Her mother, Zolaikha, 23, explained that the family cannot afford nutritious food to help keep her children healthy because of their limited income. Marium said: “Since the time we gave her water and homemade food, she started to get diarrhoea.

She became severely weak two months ago. She was extremely weak. “ She was crying all the time and was always in pain or discomfort and had a high fever. I used to cry with her. It was difficult to see my daughter in pain. I hope no one’s child ever gets sick.

 “My other child, Zohra, was also severely malnourished. She had frequent diarrhoea too and later caught pneumonia as well. It is all because of drinking unsafe water and not having enough nutritious food.”
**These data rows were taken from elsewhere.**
Lemma halting_translate : halting translate.
Proof.
  intros s. unfold translate.
  destruct (class_files (world s)) as [|c classes].
  { apply (halting_always (fun s => s)); done. }
  unfold run_translators.
  destruct (Py.truthy dx8 && path_exists (world s) dx8).
  - destruct (halting_unchecked TranslateD8 dx8
                (["--release"; "--output"; dex_files; "--lib"; platform]
                 ++ c :: classes) eq_refl s) as (new1 & Hruns1 & Hok1 & _).
    unfold unchecked in Hruns1, Hok1. cbn [fst snd] in Hruns1, Hok1.
    destruct (run_tool TranslateD8 dx8 _ s) as [code s1]. cbn [snd] in *.
    destruct (negb (code =? 0)%Z).
    + destruct (halting_checked TranslateDx dx
                  (["--dex"; "--output=" +:+ dex_files +:+ "/classes.dex"]
                   ++ c :: classes) eq_refl s1) as (new2 & Hruns2 & Hok2 & Hfail2).
      exists (new1 ++ new2). split_and!.
      * by rewrite Hruns2, Hruns1, app_assoc.
      * intros Hok. apply Forall_app. split; [by apply Hok1|by apply Hok2].
      * intros Hfail. destruct (Hfail2 Hfail) as (before & r & -> & Hbefore & Hr).
        exists (new1 ++ before), r. split_and!; [by rewrite app_assoc| |done].
        apply Forall_app. split; [by apply Hok1|done].
    + exists new1. split_and!; [done|by intros _; apply Hok1|done].
  - by apply halting_checked.
Qed.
The Regional Director for Advocacy, Campaigns, Communications and Media for Save the Children in West and Central Africa, Vishna Shah-Little, said: “More than 17 million newborns will this year enter a world where hunger will eat away at their childhood. Hunger will destroy their dreams, silence their play, disrupt their education, and threaten their lives.

“The future of these children is already compromised before they even take their first breath. We must protect their childhoods and futures before it’s too late.

“Hunger is not a lost cause. We have the power to significantly reduce the number of malnourished children right now, as we have in the past. However, if we do not tackle the root causes of hunger and malnutrition, we will continue to see the reversal of progress made for children. This is a global hunger crisis, and it requires a global solution,” Vishna Shah-Little noted.

 In the past, significant progress has been achieved toward reducing world hunger. According to the study, 21.5 million infants were born hungry in 2001, which is one-fifth higher than in 2023. However, growth began to slow dramatically in 2019, owing mostly to economic insecurity, conflicts, and a rising climate disaster.

The most recent country data on undernourishment were released prior to the intensification of conflict in the occupied Palestinian territory, where 2.3 million people in Gaza have struggled to eat owing to the continuous bombing.

Using the UN's birth rate in Gaza, Save the Children estimated that more than 66,000 kids will be born in Gaza this year, with more than 15,000 born between October 7 and the end of 2023. Without a ceasefire, babies' lives will hang in the balance from the moment they are born.